While A515 Gr.65 steel plate is specified for intermediate-temperature pressure vessels, its performance degrades under sustained high-temperature exposure. Understanding these long-term degradation risks is essential for safe operation, life assessment, and maintenance planning of critical equipment like boilers and reactors operating near their design limits.
Primary Degradation Mechanism: Graphitization
The foremost risk is graphitization – the transformation of iron carbide into soft graphite and ferrite, particularly in weld heat-affected zones. This process occurs slowly over thousands of hours at temperatures above 800°F (425°C). Graphitization dramatically reduces tensile strength, creep resistance, and fracture toughness, potentially leading to sudden brittle failure under stress. This microstructural change is a primary reason why ASME codes impose lower allowable stress values on A515 Gr.65 at elevated temperatures.
Graphitization initiates or exacerbates other failure risks:
Creep Damage: With reduced microstructural stability, the steel becomes more susceptible to creep deformation and cavitation under constant load, especially at temperatures approaching 900°F (480°C).
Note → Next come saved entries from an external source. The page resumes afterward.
Lemma filter_all_pass txns :
  Forall (fun t => ~ malformed t) txns -> List.filter passes txns = txns.
Proof.
  induction 1 as [|t txns Ht _ IH]; [reflexivity|].
  simpl. apply passes_true in Ht. rewrite Ht, IH. reflexivity.
Qed.

Lemma filter_none_pass txns :
  Forall malformed txns -> List.filter passes txns = [].
Proof.
  induction 1 as [|t txns Ht _ IH]; [reflexivity|].
  simpl. destruct (passes t) eqn:Hp; [|assumption].
  apply passes_true in Hp. contradiction.
Qed.

Lemma Forall_omap_filter (x : Z) txns :
  Forall (Z.le x) (omap l_createdAt txns) ->
  Forall (Z.le x) (omap l_createdAt (List.filter passes txns)).
Proof.
  induction txns as [|t txns IH]; [auto|].
  simpl List.filter. destruct (passes t); rewrite ?omap_cons;
    destruct (l_createdAt t); intros H;
    try (apply Forall_cons_1 in H as [? ?]); try constructor; auto.
Qed.

Lemma ordered_filter txns :
  ordered txns -> StronglySorted Z.le (omap l_createdAt (List.filter passes txns)).
Proof.
  unfold ordered. induction txns as [|t txns IH]; [auto|].
  simpl List.filter. destruct (passes t); rewrite ?omap_cons;
    destruct (l_createdAt t); intros H;
    try (apply StronglySorted_inv in H as [? ?]); try constructor;
    auto using Forall_omap_filter.
Qed.

Lemma omap_length_all txns :
  Forall (fun t => ~ malformed t) txns ->
  length (omap l_createdAt txns) = length txns.
Proof.
  induction 1 as [|t txns Ht _ IH]; [reflexivity|].
  apply passes_true in Ht. unfold passes in Ht.
  destruct (guards t) as [[d a]|] eqn:Hg; [|discriminate].
  apply guards_Some in Hg as (Hd & _). rewrite omap_cons, Hd.
  simpl length. rewrite IH. reflexivity.
Qed.

(** Both loops stamp one point per document that passes the guards. *)
Lemma equity_curve_dates (startingBalance0 : Qc) (txns : list LeanTransaction) :
  map date (points (curveLoop startingBalance0 txns))
  = omap l_createdAt (List.filter passes txns) /\
  map pnl_date (pnlData (pnlLoop startingBalance0 txns))
  = omap l_createdAt (List.filter passes txns).
Proof.
  split.
  - unfold curveLoop. rewrite curveLoop_dates. simpl. apply omap_stamp.
  - unfold pnlLoop. rewrite pnlLoop_dates. simpl. apply omap_stamp.
Qed.

(** C4 (point emission).  The loop of the equity builder (and the loop of
    the P&L route) emits one point per document that passes the guards, in
    input order, stamped with that document's [createdAt]; a malformed
    document leaves the whole loop state (cash, holdings, last prices,
    points) as it was; so a log of N well-formed documents gives N points,
    and an ordered log gives non-decreasing timestamps.  A non-empty log
    makes the builder return exactly the loop's points. *)
Theorem equity_point_emission (startingBalance0 : Qc)
    (txns : list LeanTransaction) :
  let curve := points (curveLoop startingBalance0 txns) in
  let series := pnlData (pnlLoop startingBalance0 txns) in
  (forall t, passes t = true <-> ~ malformed t) /\
  map date curve = omap l_createdAt (List.filter passes txns) /\
  map pnl_date series = omap l_createdAt (List.filter passes txns) /\
  (forall st t, malformed t -> curveStep st t = st) /\
  (forall st t, malformed t -> pnlStep startingBalance0 st t = st) /\
  (ordered txns -> StronglySorted Z.le (map date curve)) /\
  (Forall (fun t => ~ malformed t) txns ->
   length curve = length txns /\ length series = length txns) /\
  (forall nowT sb, txns <> [] ->
   equityTimeSeriesOf nowT sb txns
   = points (curveLoop (default (ofInt 100000) sb) txns)).
Proof.
  intros curve series.
  destruct (equity_curve_dates startingBalance0 txns) as [Hc Hs].
  fold curve in Hc. fold series in Hs.
  split; [apply passes_true|].
  split; [exact Hc|]. split; [exact Hs|].
  split.
  { intros st t Hm. apply guards_None in Hm. unfold curveStep.
    rewrite Hm. reflexivity. }
  split.
  { intros st t Hm. apply guards_None in Hm. unfold pnlStep.
    rewrite Hm. reflexivity. }
  split.
  { intros Ho. rewrite Hc. apply ordered_filter. assumption. }
  split.
  { intros Hall.
    rewrite <- (length_map date curve), <- (length_map pnl_date series).
    rewrite Hc, Hs, filter_all_pass by assumption.
    split; apply omap_length_all; assumption. }
  intros nowT sb Hne. unfold equityTimeSeriesOf.
  destruct txns; [contradiction|reflexivity].
Qed.

Lemma equity_point_emission_witness :
  let txns := map lean sampleLog in
  StronglySorted Z.le (map date (points (curveLoop (ofInt 100000) txns))) /\
  length (points (curveLoop (ofInt 100000) txns)) = 3%nat /\
  curveStep (curveInit 0) (mkLean "X" "HOLD" 1 1 (Some 1) (Some 6%Z))
  = curveInit 0.
Proof.
  destruct (equity_point_emission (ofInt 100000) (map lean sampleLog))
    as (_ & _ & _ & Hskip & _ & Ho & Hn & _).
  split; [|split].
  - apply Ho. unfold ordered.
    change (StronglySorted Z.le [1; 2; 3]%Z). repeat constructor; lia.
  - apply Hn.
    repeat (apply List.Forall_cons; [apply passes_true; reflexivity|]).
    apply List.Forall_nil.
  - apply Hskip. right; right. split; discriminate.
Defined.

(** C9 (synthetic point).  The single synthetic point (timestamp now,
    equity the starting balance; P&L zero in the route) is returned exactly
    for the empty log.  For a non-empty log the builder returns one point
    per document that passes the guards and nothing else, so a non-empty
    log of malformed documents only yields the empty sequence. *)
Theorem synthetic_point_only_for_empty_log (nowT : Z) (sb : option Qc) :
  equityTimeSeriesOf nowT sb [] = [mkPoint nowT (default (ofInt 100000) sb)] /\
  pnlSeriesOf nowT sb [] = [mkPnL nowT 0] /\
  (forall txns, txns <> [] ->
     map date (equityTimeSeriesOf nowT sb txns)
     = omap l_createdAt (List.filter passes txns) /\
     map pnl_date (pnlSeriesOf nowT sb txns)
     = omap l_createdAt (List.filter passes txns)) /\
  (forall txns, txns <> [] -> Forall malformed txns ->
     equityTimeSeriesOf nowT sb txns = [] /\ pnlSeriesOf nowT sb txns = []).
Proof.
  split; [reflexivity|]. split; [reflexivity|].
  assert (Hdates : forall txns, txns <> [] ->
     map date (equityTimeSeriesOf nowT sb txns)
     = omap l_createdAt (List.filter passes txns) /\
     map pnl_date (pnlSeriesOf nowT sb txns)
     = omap l_createdAt (List.filter passes txns)).
  { intros txns Hne.
    destruct (equity_curve_dates (default (ofInt 100000) sb) txns) as [Hc Hs].
    unfold equityTimeSeriesOf, pnlSeriesOf.
    destruct txns; [contradiction|]. split; assumption. }
  split; [exact Hdates|].
  intros txns Hne Hall. destruct (Hdates txns Hne) as [Hc Hs].
  rewrite filter_none_pass in Hc, Hs by assumption. simpl in Hc, Hs.
  split; [eapply map_eq_nil; exact Hc | eapply map_eq_nil; exact Hs].
Qed.

Lemma synthetic_point_only_for_empty_log_witness :
  equityTimeSeriesOf 7 None sampleBadLog = [] /\
  pnlSeriesOf 7 None sampleBadLog = [].
Proof.
  destruct (synthetic_point_only_for_empty_log 7 None) as (_ & _ & _ & H).
  apply H; [discriminate|].
  repeat (apply List.Forall_cons; [apply guards_None; reflexivity|]).
  apply List.Forall_nil.
Defined.

(** ** The insertion-ordered map *)

Section JsMapFacts.
Context {K V : Type} `{EqDecision K}.
Implicit Types (m : JsMap.t K V) (k : K) (v : V).

Lemma get_set_eq m k v : JsMap.get k (JsMap.set k v m) = Some v.
Proof.
  induction m as [|[k' v'] m IH]; simpl.
  - rewrite decide_True by reflexivity. reflexivity.
  - destruct (decide (k = k')) as [->|Hne]; simpl.
    + rewrite decide_True by reflexivity. reflexivity.
    + rewrite decide_False by assumption. exact IH.
Qed.

Lemma get_set_ne m k k' v :
  k <> k' -> JsMap.get k' (JsMap.set k v m) = JsMap.get k' m.
Proof.
  intros Hne. induction m as [|[k2 v2] m IH]; simpl.
  - rewrite decide_False by congruence. reflexivity.
  - destruct (decide (k = k2)) as [->|Hne2]; simpl.
    + rewrite !decide_False by congruence. reflexivity.
    + destruct (decide (k' = k2)); [reflexivity|exact IH].
Qed.

Lemma get_delete_eq m k : JsMap.get k (JsMap.delete k m) = None.
Proof.
  induction m as [|[k' v'] m IH]; simpl; [reflexivity|].
  destruct (decide (k = k')) as [->|Hne]; simpl; [exact IH|].
  rewrite decide_False by assumption. exact IH.
Qed.

Lemma get_delete_ne m k k' :
  k <> k' -> JsMap.get k' (JsMap.delete k m) = JsMap.get k' m.
Proof.
  intros Hne. induction m as [|[k2 v2] m IH]; simpl; [reflexivity|].
  destruct (decide (k = k2)) as [->|Hne2]; simpl.
  - rewrite decide_False by congruence. exact IH.
  - destruct (decide (k' = k2)); [reflexivity|exact IH].
Qed.

Lemma has_get m k : JsMap.has k m = true <-> is_Some (JsMap.get k m).
Proof.
  unfold JsMap.has. destruct (JsMap.get k m); split; intros H;
    try reflexivity; try discriminate; eauto.
  destruct H; discriminate.
Qed.
End JsMapFacts.

(** ** C5: the position replayer *)

Lemma replayStep_sell_closes st txn state :
  type txn = "SELL" ->
  JsMap.get (symbol txn) st = Some state ->
  st_quantity state - quantity txn <= 0 ->
  JsMap.get (symbol txn) (replayStep st txn) = None.
Proof.
  intros Hty Hget Hle. unfold replayStep. rewrite Hty. simpl.
  rewrite Hget. rewrite decide_True by assumption. apply get_delete_eq.
Qed.

Lemma replayStep_buy_fresh st txn :
  type txn = "BUY" ->
  JsMap.get (symbol txn) st = None ->
  exists state,
    JsMap.get (symbol txn) (replayStep st txn) = Some state /\
    st_quantity state = quantity txn /\
    st_totalCost state = totalAmount txn.
Proof.
  intros Hty Hget. unfold replayStep. rewrite Hty. simpl.
  unfold JsMap.has. rewrite Hget. rewrite get_set_eq.
  eexists. rewrite get_set_eq. split; [reflexivity|]. simpl. split; ring.
Qed.

(** C5 (full close resets cost basis).  In the replay loop a SELL that
    brings the running quantity of its symbol to zero or below removes the
    symbol's state; a BUY of a symbol without state starts from that BUY's
    own quantity and amount, so its average cost is that BUY's price.
    BUY 10 at 10, SELL 10 at 15, BUY 5 at 20 replays to the single
    position of net quantity 5 and average cost 20. *)
Theorem full_close_resets_cost_basis :
  (forall st txn state,
     type txn = "SELL" ->
     JsMap.get (symbol txn) st = Some state ->
     st_quantity state - quantity txn <= 0 ->
     JsMap.get (symbol txn) (replayStep st txn) = None) /\
  (forall st txn,
     type txn = "BUY" ->
     JsMap.get (symbol txn) st = None ->
     exists state,
       JsMap.get (symbol txn) (replayStep st txn) = Some state /\
       st_quantity state = quantity txn /\
       st_totalCost state = totalAmount txn) /\
  activeSymbolsOf (replay sampleLog)
  = [mkActiveSymbol "X" (ofInt 5) (ofInt 20)].
Proof.
  split; [exact replayStep_sell_closes|].
  split; [exact replayStep_buy_fresh|].
  vm_compute. do 2 f_equal. apply Qc_is_canon. reflexivity.
Qed.

Lemma full_close_resets_cost_basis_witness :
  JsMap.get "X"
    (replayStep (replay (take 1 sampleLog))
       (mkTransaction "b" "u1" "X" "SELL" (ofInt 10) (ofInt 15) (ofInt 150) 2))
  = None.
Proof.
  destruct full_close_resets_cost_basis as (H & _).
  eapply (H (replay (take 1 sampleLog))
            (mkTransaction "b" "u1" "X" "SELL" (ofInt 10) (ofInt 15)
               (ofInt 150) 2));
    [reflexivity | reflexivity | qc_decide].
Defined.

(** ** Rounding with [toFixed] *)


Lemma this_ofInt z : (this (ofInt z) == inject_Z z)%Q.
Proof. unfold ofInt. apply this_Q2Qc. Qed.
Hydrogen Attack: In hydrogen-containing environments at elevated temperatures, atomic hydrogen can diffuse into the steel, reacting with carbides to form methane bubbles at grain boundaries, causing decarburization and severe embrittlement.
Oxidation and Scaling: Prolonged exposure leads to gradual surface oxidation and scale formation, reducing load-bearing cross-section.
To manage these risks:
Design within Code Limits: Strictly adhere to ASME-mandated temperature and stress limits, which incorporate safety margins for long-term degradation.
Material Upgrade for Critical Service: For temperatures consistently above 800°F (425°C) or in hydrogen service, specify more stable alloys like A387 chrome-moly steel.
Implement In-Service Inspection: Regular ultrasonic testing (UT) and replication metallography can detect microstructural changes, graphitization, and incipient cracking before failure occurs.